In the filings, Scott and his company "generally deny the allegations" made in the lawsuits, and "respectfully request that the claims against these Defendants be dismissed with prejudice," the response read. "And that these Defendants be granted such other and further relief, both at law and in equity, to which they are entitled."
Scott, 30, and his company Cactus Jack Records, LLC are being represented by law firms O'Melveny & Myers, Yetter Coleman and Tribble | Ross in the more than 200 lawsuits that name him as a defendant.
Meanwhile, Rolling Stone reported that, in their own responses, Live Nation, its subsidiary ScoreMore, Harris County Sports and Convention Corporation and several of the festival's promoters denied all allegations against them.

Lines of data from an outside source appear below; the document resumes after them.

(** * Maritime traffic network: graph construction, pruning, refinement
      and trajectory-to-path matching

    A shallow embedding of [src/models/maritime_traffic_network.py]
    (class [MaritimeTrafficNetwork]).  The networkx graph is an ordered
    adjacency table, pandas tables are lists of rows, a raised exception is
    the result [None], floating-point quantities are rationals, and the
    geometric primitives of shapely, movingpandas and [geometry_utils] are
    the methods of the interface [Geometry]. *)

From Stdlib Require Import Reals Lra.
From Stdlib Require Import List ZArith QArith Qabs Qround Qminmax Bool Lia Lqa
  PeanoNat String.
Import ListNotations.
Close Scope Q_scope.
Close Scope R_scope.
Open Scope nat_scope.

Set Implicit Arguments.

(** ** Small helpers on options and lists *)

Definition is_some {A} (o : option A) : bool :=
  match o with Some _ => true | None => false end.

Fixpoint first_some {A B} (f : A -> option B) (l : list A) : option B :=
  match l with
  | [] => None
  | x :: tl => match f x with Some y => Some y | None => first_some f tl end
  end.

(** ** The networkx [DiGraph] *)

(** Waypoint ids ([clusterID]) are the nodes. *)
Abbreviation node := nat (only parsing).
Definition LineString := list (Q * Q).

(** Node attributes that the graph operations read.  An attribute that was
    never set on the node is [None]: reading it raises [KeyError]. *)
Record node_attrs := mk_node_attrs {
  cog_before : option Q;
  cog_after  : option Q
}.

(** Summary statistics that [refine_graph_from_paths] attaches to an edge. *)
Inductive float := NaN | Fin (q : Q).

Record edge_stats := mk_edge_stats {
  speed_mean : float;
  speed_std : float;
  speed_95_perc_confidence : float * float;
  speed_distribution : list Q;
  cross_track_dist_mean : float;
  cross_track_dist_std : float;
  cross_track_dist_skew : float;
  cross_track_dist_kurtosis : float;
  cross_track_dist_95_perc_confidence : float * float;
  cross_track_dist_distribution : list Q
}.

Record edge_attrs := mk_edge_attrs {
  weight : Z;
  inverse_weight : Q;
  direction : Q;
  edge_length : Q;
  geometry : LineString;
  stats : option edge_stats
}.

Abbreviation edge := (nat * nat)%type (only parsing).

(** [nodes] is the node dictionary and [adj] the adjacency in the order in
    which [G.edges()] iterates; [G[u][v]] is the first entry with key
    [(u, v)]. *)
Record DiGraph := mk_DiGraph {
  nodes : list (node * node_attrs);
  adj   : list (edge * edge_attrs)
}.

Definition edge_eqb (e1 e2 : edge) : bool :=
  (fst e1 =? fst e2) && (snd e1 =? snd e2).

Definition edges (G : DiGraph) : list edge := map fst (adj G).

Fixpoint assoc {B} (e : edge) (l : list (edge * B)) : option B :=
  match l with
  | [] => None
  | (k, d) :: tl => if edge_eqb k e then Some d else assoc e tl
  end.

(** [G[u][v]] *)
Definition get_edge (G : DiGraph) (u v : node) : option edge_attrs :=
  assoc (u, v) (adj G).

Definition has_edge (G : DiGraph) (u v : node) : bool := is_some (get_edge G u v).

Fixpoint node_lookup (u : node) (l : list (node * node_attrs)) : option node_attrs :=
  match l with
  | [] => None
  | (k, d) :: tl => if k =? u then Some d else node_lookup u tl
  end.

(** [G.nodes[u][attr]] *)
Definition node_attr (G : DiGraph) (u : node) (attr : node_attrs -> option Q) : option Q :=
  match node_lookup u (nodes G) with
  | Some d => attr d
  | None => None
  end.

(** [G.remove_edge(u, v)] *)
Definition remove_edge (G : DiGraph) (u v : node) : DiGraph :=
  mk_DiGraph (nodes G) (filter (fun kd => negb (edge_eqb (fst kd) (u, v))) (adj G)).

Definition remove_edges_from (G : DiGraph) (es : list edge) : DiGraph :=
  fold_left (fun g e => remove_edge g (fst e) (snd e)) es G.

Definition successors (G : DiGraph) (u : node) : list node :=
  map (fun kd => snd (fst kd)) (filter (fun kd => fst (fst kd) =? u) (adj G)).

A lengthy investigation by Houston Chronicle published last week described how organizers were concerned about having adequate staffing for the event, that last-minute, poorly trained hires were made for security and that experts believe the festival's layout was dangerous.
Also last week, Billboard reported that the numerous lawsuits may be consolidated into one large case. The lawsuits, in part, accuse Scott, Live Nation, which organized the event, and other event organizers as legally negligent in how the event was planned.
"Transfer of all of these lawsuits to a single pretrial judge for consolidated and coordinated pretrial proceedings will eliminate duplicative discovery, conserve resources of the judiciary, avoid conflicting legal rulings and scheduling, and otherwise promote the just and efficient conduct of all actions," a filing on Friday, obtained by Billboard, stated.
Taylor Hill/FilmMagic; Courtesy Taylor Blount
"Your client's offer is declined," Blount family lawyer Bob Hilliard wrote in a letter to Scott's lawyer, Daniel Petrocelli, per Rolling Stone. "I have no doubt Mr. Scott feels remorse. His journey ahead will be painful. He must face and hopefully see that he bears some of the responsibility for this tragedy."
Among those who've rejected Scott's offer is the family of John Hilgert, 14, who was a freshman in high school when he died at the festival.
"This family is set on making change and ensuring this never happens at a concert again," Hilgert's attorney told Rolling Stone. "I find offering to pay for funerals frankly demeaning and really inappropriate to the magnitude of the tragedy that unfolded."